DIRECTIONS
Below are entries. Reproduce exactly the lines between the line holding "Proof. unfold mem_record." and the line holding "cbv zeta in", inclusive, and only those.
:: SUPPLIED RECORDS ::
(** One call of [update_circling_state]: the counter moves by one at
    most and stays within its bounds, and the state is the one that
    belongs to the counter. *)
Lemma update_circling_state_step (st : AHRS_type) :
  let st' := fst (update_circling_state st) in
  circling_counter st - 1 <= circling_counter st' <= circling_counter st + 1
  /\ (0 <= CIRCLE_LIMIT ->
      0 <= circling_counter st <= CIRCLE_LIMIT ->
      0 <= circling_counter st' <= CIRCLE_LIMIT)
  /\ (if DISABLE_CIRCLING_STATE
      then circling_state st' = circling_state st
           /\ circling_counter st' = circling_counter st
      else circling_state st' = reference_state (circling_counter st')).
Proof.
  unfold update_circling_state, reference_state.
  destruct DISABLE_CIRCLING_STATE; [cbn [fst]; repeat split; lia|].
  cbv zeta.
  destruct (circling_counter st <? CIRCLE_LIMIT) eqn:E1;
    [apply Z.ltb_lt in E1|apply Z.ltb_ge in E1];
    destruct (F32.gtb (F32.abs (get_output (turn_rate_averager st)))
                HIGH_TURN_RATE);
    destruct (F32.ltb (F32.abs (get_output (turn_rate_averager st)))
                LOW_TURN_RATE);
    cbn [fst circling_counter circling_state set_circling_counter
           set_circling_state];
    repeat match goal with
      | |- context [(?a >? ?b)] => rewrite (Z.gtb_ltb a b)
      end;
    repeat match goal with
      | |- context [if (?a <? ?b) then _ else _] =>
          let E := fresh "E" in
          destruct (a <? b) eqn:E;
          [apply Z.ltb_lt in E|apply Z.ltb_ge in E];
          cbn [fst circling_counter circling_state set_circling_counter
                 set_circling_state]
      end;
    repeat match goal with
      | |- context [if (?a =? ?b) then _ else _] =>
          let E := fresh "E" in
          destruct (a =? b) eqn:E;
          cbn [fst circling_counter circling_state set_circling_counter
                 set_circling_state];
          rewrite ?E
      end;
    repeat split; try lia; reflexivity.
Qed.
(** Every execution answers an arrival of its own. *)
Lemma step_executions v ev :
  singleFlight v →
  length (ran (step v ev)) + length (pending (step v ev))
  ≤ length (ran v) + length (pending v) + arrivals [ev].
Proof.
  intros Hinv. destruct ev as [request| |]; [| simpl; lia |].
  - simpl. unfold arrive. destruct Hinv as [[Hb _]|(Hb & _ & Hq)].
    + rewrite process_busy by done. simpl. rewrite length_app. simpl. lia.
    + rewrite (process_idle _ request (pending v)) by done.
      simpl. rewrite length_app. simpl. lia.
  - destruct (pop (pending v)) as [[latest init]|] eqn:Hpop.
    + apply pop_Some_snoc in Hpop.
      destruct (flying v) as [|r others] eqn:Hfl.
      * simpl. rewrite Hfl. simpl. lia.
      * rewrite (settle_pending v init latest); [|done|by rewrite Hfl|done].
        simpl. rewrite Hpop, !length_app. simpl. lia.
    + apply pop_None in Hpop. rewrite settle_idle by done.
      simpl. lia.
Qed.

Lemma run_executions trace v :
  singleFlight v →
  length (ran (run trace v)) + length (pending (run trace v))
  ≤ length (ran v) + length (pending v) + arrivals trace.
Proof.
  revert v. induction trace as [|ev trace IH]; intros v Hinv; [simpl; lia|].
  change (run (ev :: trace) v) with (run trace (step v ev)).
  pose proof (IH _ (step_singleFlight v ev Hinv)) as H1.
  pose proof (step_executions v ev Hinv) as H2.
  assert (arrivals (ev :: trace) = arrivals [ev] + arrivals trace) as ->.
  { destruct ev; simpl; lia. }
  lia.
Qed.

(** One request, then [requests] while it is in flight, then it settles:
    the latest request is in flight and nothing is pending. It settles in
    turn: the worker is idle, and stays so. *)
Lemma burst (first : R) (requests : list R) (n : nat) :
  let busy := run (Arrive first :: (Arrive <$> requests)) initial in
  let next := step busy Settle in
  let final := run (Settle :: replicate n Settle) next in
  (flying busy = [first] ∧ pending busy = requests)
  ∧ (flying next = option_list (last requests) ∧ pending next = [])
  ∧ (flying final = [] ∧ pending final = []
     ∧ ran final = first :: option_list (last requests)
     ∧ length (ran final) ≤ length requests + 1).
Proof.
  intros vbusy next final.
  assert (vbusy = {| busy := true; pending := requests; flying := [first];
                     ran := [first] |}) as Hbusy.
  { subst vbusy. change (run (?e :: ?l) ?v) with (run l (step v e)).
    by rewrite arrive_busy. }
  assert (singleFlight vbusy) as Hinv.
  { apply run_singleFlight, initial_singleFlight. }
  split; [by rewrite Hbusy|].
  assert (singleFlight next) as Hinv' by by apply step_singleFlight.
  assert (next = {| busy := bool_decide (requests ≠ []); pending := [];
                    flying := option_list (last requests);
                    ran := first :: option_list (last requests) |}) as Hnext.
  { unfold next. destruct (pop requests) as [[latest init]|] eqn:Hpop.
    - apply pop_Some_snoc in Hpop.
      rewrite (settle_pending vbusy init latest);
        [|done|by rewrite Hbusy|by rewrite Hbusy].
      rewrite Hbusy, Hpop, last_snoc. simpl.
      rewrite bool_decide_eq_true_2; [done|]. by destruct init.
    - apply pop_None in Hpop.
      rewrite settle_idle; [|done|by rewrite Hbusy].
      by rewrite Hbusy, Hpop. }
  split; [by rewrite Hnext|].
  assert (final = {| busy := false; pending := []; flying := [];
                     ran := first :: option_list (last requests) |}) as ->.
  { subst final. change (run (?e :: ?l) ?v) with (run l (step v e)).
    rewrite (settle_idle next); [|done|by rewrite Hnext].
    rewrite settle_idle_noop by done. by rewrite Hnext. }
  simpl. split_and!; [done..|].
  destruct (last requests) eqn:Hl; simpl; [|lia].
  destruct requests; [done|]. simpl. lia.
Qed.
Lemma mem_half_open_stays k es m :
  no_outcome_on hash k es → key_state k m = HalfOpen →
  states (mrun es m).2 !! k = states m !! k.
Proof.
  revert m. induction es as [|e es IH]; intros m Hno Hh; simpl; [done|].
  apply Forall_cons_iff in Hno as [He Hno].
  destruct (mstep e m) as [a m1] eqn:Hstep.
  destruct (mrun es m1) as [l m2] eqn:Hrun. simpl.
  assert (states m1 !! k = states m !! k) as Hk1.
  { destruct (decide (hash (ev_url e) = k)) as [Hk|Hk].
    - destruct He as [He|]; [|done]. destruct e as [u p t|u p t|u p t]; try done. simpl in *. subst k.
      destruct (mem_check_half_open u p t m Hh) as [Hm _].
      destruct (mem_checkAndClaimAttempt hash u p t m). simpl in *. by simplify_eq.
    - pose proof (mem_step_other k e m Hk) as Ho. by rewrite Hstep in Ho. }
  specialize (IH m1 Hno). rewrite Hrun in IH. simpl in IH. rewrite IH; [done|].
  unfold key_state. by rewrite Hk1.
Qed.

Lemma mem_failures_snoc u p ts t m :
  mem_failures hash u p (ts ++ [t]) m = (mem_recordFailure hash u p t (mem_failures hash u p ts m)).2.
Proof. unfold mem_failures. by rewrite fold_left_app. Qed.

Lemma mem_record_insert u r sm pm :
  mem_record hash u {| states := <[hash u := r]> sm; probes := pm |} = r.
Proof. unfold mem_record. simpl. by rewrite lookup_insert_eq. Qed.

(** The record after consecutive failures from a closed record without failures. *)
Lemma mem_failures_record u p ts m :
  0 < threshold p → mem_record hash u m = closed →
  let n := Z.of_nat (length ts) in
  let r := mem_record hash u (mem_failures hash u p ts m) in
  consecutiveFailures r = n ∧ state r = (if threshold p <=? n then Open else Closed) ∧
  resetAt r = (if threshold p <=? n then List.last ts 0 + resetMs p else 0).
Proof.
  intros Hp Hm. induction ts as [|t ts IH] using rev_ind; simpl.
  - rewrite Hm. simpl. cmp; [lia|done].
  - rewrite mem_failures_snoc, last_last. unfold mem_recordFailure. destruct (Z.leb_spec (threshold p) 0); [lia|].
    cbv zeta in *. generalize dependent (mem_failures hash u p ts m). intros m' (Hn & Hs & _).
    simpl. rewrite mem_record_insert. unfold failure_record. rewrite length_app, Hs, Hn. simpl.
    replace (Z.of_nat (length ts + 1)) with (Z.of_nat (length ts) + 1) by lia.
    destruct (Z.leb_spec (threshold p) (Z.of_nat (length ts))); simpl;
      destruct (Z.leb_spec (threshold p) (Z.of_nat (length ts) + 1)); simpl; splits; (done || lia).
Qed.
End memory_lemmas.

(** ** The Redis store alone refines the in-memory store *)

Section refinement.
Context {R : Type} `{RedisLaws R} `{JsonCodec PartialRecord} (hash : string → string) (uuid : string).
Notation mstep := (@store_step Memory (memory_store hash)).
Notation mrun := (@store_run Memory (memory_store hash)).
Notation rstep := (@store_step (Z * R) (redis_store hash uuid)).
Implicit Types (m : Memory) (r : R) (u : string).

Lemma parse_full rec : parse (Some (to_json (full rec))) = rec.
Proof. unfold parse. rewrite to_json_nonempty, of_to_json. by destruct rec. Qed.

(** From time [now] on, the server shows the unexpired part of the maps. *)
Record sim (now : Z) (m : Memory) (r : R) : Prop := {
  sim_state u t : now <= t →
    srv_view t r (stateKey hash u) =
      match states m !! hash u with
      | Some rec => if t <? expiresAt rec then Some (to_json (full rec)) else None
      | None => None
      end;
  sim_probe u t : now <= t →
    bool_decide (is_Some (srv_view t r (probeKey hash u))) = probe_reserved t (probes m !! hash u);
}.

(** The key's record has not expired. *)
Definition unexpired (t : Z) (u : string) (m : Memory) : Prop :=
  ∀ rec, states m !! hash u = Some rec → t < expiresAt rec.

Lemma stateKey_inj u u' : stateKey hash u = stateKey hash u' ↔ hash u = hash u'.
Proof. unfold stateKey. split; [|by intros ->]. simpl. intros Heq. by simplify_eq. Qed.
Lemma probeKey_inj u u' : probeKey hash u = probeKey hash u' ↔ hash u = hash u'.
Proof. unfold probeKey. split; [|by intros ->]. simpl. intros Heq. by simplify_eq. Qed.
Lemma state_probe_ne u u' : stateKey hash u ≠ probeKey hash u'.
Proof. unfold stateKey, probeKey. by destruct (hash u). Qed.

Lemma sim_mono now now' m r : now <= now' → sim now m r → sim now' m r.
Proof. intros Hle [Hs Hp]. split; intros; [apply Hs|apply Hp]; lia. Qed.

(** Reading the state key of an unexpired record. *)
Lemma sim_read t m r u :
  sim t m r → unexpired t u m → parse (srv_view t r (stateKey hash u)) = mem_record hash u m.
Proof.
  intros Hsim Hun. rewrite (sim_state _ _ _ Hsim) by lia. unfold mem_record, unexpired in *.
  destruct (states m !! hash u) as [rec|]; [|done]. specialize (Hun rec eq_refl).
  cmp; [|lia]. apply parse_full.
Qed.

Lemma ttlSec_pos p : 0 < ttlSec p.
Proof.
  unfold ttlSec, WEBHOOK_CIRCUIT_BREAKER_STATE_TTL_FLOOR_MS.
  pose proof (Z.div_mod (- Z.max (resetMs p * 2) 300000) 1000 ltac:(lia)).
  pose proof (Z.mod_pos_bound (- Z.max (resetMs p * 2) 300000) 1000 ltac:(lia)). lia.
Qed.

(** Writing a record that expires with its key keeps the maps in step. *)
Lemma sim_write t m r u p rec :
  sim t m r → expiresAt rec = t + ttlMs p →
  sim t {| states := <[hash u := rec]> (states m); probes := probes m |}
    (srv_exec t (RSet (stateKey hash u) (to_json (full rec)) (ttlSec p)) r).2.
Proof.
  intros [Hs Hp] He. split; simpl; intros u' t' Ht; rewrite law_set by done.
  - case_decide as Hk.
    + apply stateKey_inj in Hk as ->. rewrite lookup_insert_eq, He. unfold ttlMs.
      by rewrite (Z.mul_comm (ttlSec p)).
    + rewrite lookup_insert_ne by (intros ?; apply Hk, stateKey_inj; done). by apply Hs.
  - rewrite decide_False by (by intros ?%symmetry%state_probe_ne). by apply Hp.
Qed.

Lemma sim_unlock t m r u :
  sim t m r →
  sim t {| states := states m; probes := delete (hash u) (probes m) |}
    (srv_exec t (RDel (probeKey hash u)) r).2.
Proof.
  intros [Hs Hp]. split; simpl; intros u' t' Ht; rewrite law_del by done.
  - rewrite decide_False by apply state_probe_ne. by apply Hs.
  - case_decide as Hk.
    + apply probeKey_inj in Hk as ->. by rewrite lookup_delete_eq.
    + rewrite lookup_delete_ne by (intros ?; apply Hk, probeKey_inj; done). by apply Hp.
Qed.

Lemma sim_lock t m r u p :
  sim t m r → srv_view t r (probeKey hash u) = None →
  sim t {| states := states m; probes := <[hash u := t + probeLockMs p]> (probes m) |}
    (srv_exec t (RSetNx (probeKey hash u) uuid (probeLockMs p)) r).2.
Proof.
  intros [Hs Hp] Hfree. split; simpl; intros u' t' Ht; rewrite law_setnx_view by done.
  - rewrite decide_False by apply state_probe_ne. by apply Hs.
  - case_decide as Hk.
    + apply probeKey_inj in Hk as ->. rewrite lookup_insert_eq. simpl. by cmp.
    + rewrite lookup_insert_ne by (intros ?; apply Hk, probeKey_inj; done). by apply Hp.
Qed.

Lemma probeLockMs_pos p : 0 < resetMs p → 0 < probeLockMs p.
Proof. unfold probeLockMs, WEBHOOK_CIRCUIT_BREAKER_PROBE_LOCK_MAX_MS. lia. Qed.

Lemma run_store_outcome t m r u p next :
  sim t m r → expiresAt next = t + ttlMs p →
  (run t (store_outcome hash u p next) r).1 = next ∧
  sim t {| states := <[hash u := next]> (states m); probes := delete (hash u) (probes m) |}
    (run t (store_outcome hash u p next) r).2.
Proof.
  intros Hsim He. unfold store_outcome.
  rewrite run_awaiting by (simpl; pose proof (ttlSec_pos p); cmp; lia || done).
  rewrite run_awaiting by done. simpl. split; [done|].
  apply (sim_unlock t _ _ u (sim_write t m r u p next Hsim He)).
Qed.

Lemma failure_expires p t rec : expiresAt (failure_record p t rec) = t + ttlMs p.
Proof. unfold failure_record. destruct (state rec); simpl; by try case_match. Qed.

Lemma sim_check t m r u p :
  sim t m r → unexpired t u m → 0 < resetMs p →
  let '(c, m') := mem_checkAndClaimAttempt hash u p t m in
  let '(c', r') := run t (redis_checkAndClaimAttempt hash uuid u p t) r in c = c' ∧ sim t m' r'.
Proof.
  intros Hsim Hun Hreset. unfold mem_checkAndClaimAttempt, redis_checkAndClaimAttempt.
  destruct (threshold p <=? 0); [done|]. rewrite run_get, (sim_read t m r u) by done.
  destruct (state (mem_record hash u m)); [done| |done].
  destruct (t <? resetAt (mem_record hash u m)); [done|].
  unfold claim_probe. rewrite run_setnx by (by apply probeLockMs_pos).
  rewrite (sim_probe _ _ _ Hsim) by lia.
  destruct (probe_reserved t (probes m !! hash u)) eqn:Hres; [done|].
  unfold claim_state. rewrite run_awaiting by (simpl; pose proof (ttlSec_pos p); cmp; lia || done).
  simpl. split; [done|].
  assert (srv_view t r (probeKey hash u) = None) as Hfree.
  { apply eq_None_not_Some. rewrite <-(sim_probe _ _ _ Hsim u t) in Hres by lia.
    by apply bool_decide_eq_false in Hres. }
  apply (sim_write t _ _ u p (claimed_record p t (mem_record hash u m)) (sim_lock t m r u p Hsim Hfree)).
  done.
Qed.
:::
RESPONSE BELOW
Proof. unfold mem_record. simpl. by rewrite lookup_insert_eq. Qed.

(** The record after consecutive failures from a closed record without failures. *)
Lemma mem_failures_record u p ts m :
  0 < threshold p → mem_record hash u m = closed →
  let n := Z.of_nat (length ts) in
  let r := mem_record hash u (mem_failures hash u p ts m) in
  consecutiveFailures r = n ∧ state r = (if threshold p <=? n then Open else Closed) ∧
  resetAt r = (if threshold p <=? n then List.last ts 0 + resetMs p else 0).
Proof.
  intros Hp Hm. induction ts as [|t ts IH] using rev_ind; simpl.
  - rewrite Hm. simpl. cmp; [lia|done].
  - rewrite mem_failures_snoc, last_last. unfold mem_recordFailure. destruct (Z.leb_spec (threshold p) 0); [lia|].
    cbv zeta in *. generalize dependent (mem_failures hash u p ts m). intros m' (Hn & Hs & _).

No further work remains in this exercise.